Our Thanksgiving op-eds have been coated in butter and dunked in a barrel of boiling oil. Now our house is on fire. But nothing, nothing will convince us otherwise. So pass the alcoholic gravy — here are our deep-fried holiday takes.
Every year it seems like the Christmas season begins earlier and earlier, and for some reason a lot of you bitches seem to think that’s a problem. “Can’t we just appreciate Thanksgiving on its own?” Appreciate what, exactly? Colors of imminent death and colonialism? We just had Halloween, and plenty of you love to celebrate colonialism every day, anyways. Stop judging people who put up their Christmas decor the day after Thanksgiving — even before Thanksgiving — just because you hate fun and festivity.
My main argument here is spiritual, but also financial. You’re gonna spend all that money on a tree and tinsel and Santa figurines just to enjoy it for two weeks? Even if you’re re-using the same objects year after year, it simply makes sense to get the most out of it and reduce your cost-per-use. If you’re spending $45 on a Christmas tree and only using it for two weeks, you’re spending around $3 per day on it. Use it for a month, and you’ll have spent $1.50 per day, instead. Basic economics!
My own mother is one of these Thanksgiving-time-Christmas-decor haters. She thinks the Christmas tree is going to lose all its needles before Christmas even arrives. She’s dead wrong with this logic, for multiple reasons. First of all, just buy the right tree! Fir breeds of Christmas trees retain their needles longer than Spruce varieties. Second of all, um, sorry the tree is trying to help decorate the floor for you. Just sweep up the needles and enjoy the quintessential scent of December’s heartiest flora.

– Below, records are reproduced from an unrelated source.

Lemma framed_write_v6 tid port addr : framed (write_v6 tid port addr).
Proof.
  unfold write_v6. apply framed_seq; [apply framed_wr|].
  apply framed_seq; [by apply framed_wr_shift|].
  apply framed_seq; [by apply framed_copy_xor|].
  apply framed_seq; [apply (framed_shift (λ b i, memcpy b i addr)); [done|apply framed_memcpy]|].
  apply framed_seq; apply (framed_shift (λ b i, xor_at b i _)); (done || apply framed_xor_at).
Qed.

Lemma write_v4_block tid a o :
  wf_addr (AF_INET a) → length o = length (xor_value tid (AF_INET a)) →
  write_v4 a o 0 = Ok (xor_value tid (AF_INET a)).
Proof.
  destruct a as [port addr]. intros (Hp & _ & Ha & _) Ho. cbn in Hp, Ha.
  explode port. explode addr. cbn in Ho. explode o. reflexivity.
Qed.

Lemma write_v6_block tid port addr o :
  wf_addr (AF_INET6 port addr) → length tid = 12%nat →
  length o = length (xor_value tid (AF_INET6 port addr)) →
  write_v6 tid port addr o 0 = Ok (xor_value tid (AF_INET6 port addr)).
Proof.
  intros (Hp & _ & Ha & _) Ht Ho.
  explode port. explode addr. explode tid. cbn in Ho. explode o. reflexivity.
Qed.

Lemma ser_xorMappedAddress_appends p :
  wf_outgoing p →
  appends (ser_xorMappedAddress p)
    (enc_attrs (match addXorMappedAddress p with
       | Some (a, _) => [(XOR_MAPPED_ADDRESS, xor_value (transactionId p) a, [])]
       | None => [] end)).
Proof.
  intros Hp. destruct (addXorMappedAddress p) as [[a n]|] eqn:E.
  2: { apply appends_skip. intros [b i]. unfold ser_xorMappedAddress. by rewrite E. }
  pose proof E as E'. unfold addXorMappedAddress in E'.
  destruct (xorMappedAddress p) as [a'|] eqn:Ha; [|done]. case_match; [|done].
  pose proof (wo_addr p Hp a' Ha) as Hwf. pose proof (wo_tid_len p Hp) as Ht.
  destruct a' as [ai|port addr|]; simplify_eq.
  - pose proof Hwf as (Hl1 & _ & Hl2 & _).
    apply (appends_attr _ _ 8 (write_v4 ai)); [apply framed_write_v4| | |].
    + unfold zlen, xor_value, xor_list. by rewrite !length_app, !length_zip_with, Hl1, Hl2.
    + intros. by apply write_v4_block.
    + intros b i. unfold ser_xorMappedAddress, write_v4. rewrite E. cbv zeta. bind_eq.
  - pose proof Hwf as (Hl1 & _ & Hl2 & _).
    apply (appends_attr _ _ 20 (write_v6 (transactionId p) port addr)); [apply framed_write_v6| | |].
    + unfold zlen, xor_value, xor_list.
      by rewrite !length_app, !length_zip_with, Hl1, Hl2, length_app, Ht.
    + intros. by apply write_v6_block.
    + intros b i. unfold ser_xorMappedAddress, write_v6. rewrite E. cbv zeta. bind_eq.
Qed.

To her credit, my mom does know how to take good care of a tree. I bet a lot of you haters don’t. Trees survive best when you’ve just cut them yourself, obviously, but they can also do well with a good root trimming and regular water replenishment. Yes, you need to water your Christmas tree.
As for the rest of the Christmas decor, I don’t understand what’s wrong with wanting things to be glitzy and cheerful. It would be ideal if Christmas occurred slightly later in the winter, when the misery of the season’s cold wetness feels most cruel. But what am I gonna do, go back in time and push Jesus back inside of Mary in the manger? Point out to everyone that Christmas was likely designed to coincide with Pagan festivals honoring Saturn? I’m considered enough of a buzzkill as it is. I will not be a buzzkill about Christmas.
Honestly, this winter may well push us to the furthest depths of our capacity for sadness. We likely will not be able to see our families or celebrate the holidays as we previously have, and even if we have been spared personally from COVID-19 loss, we still collectively mourn. With that in mind, let me have my Christmas cheer for as long as I can. Mariah Carey’s “All I Want for Christmas Is You” will not get old in my ears. I’d rather grow sick of looking at nutcrackers and nativity scenes and the colors green and red than wish I’d had more time to enjoy it once it’s December 26th.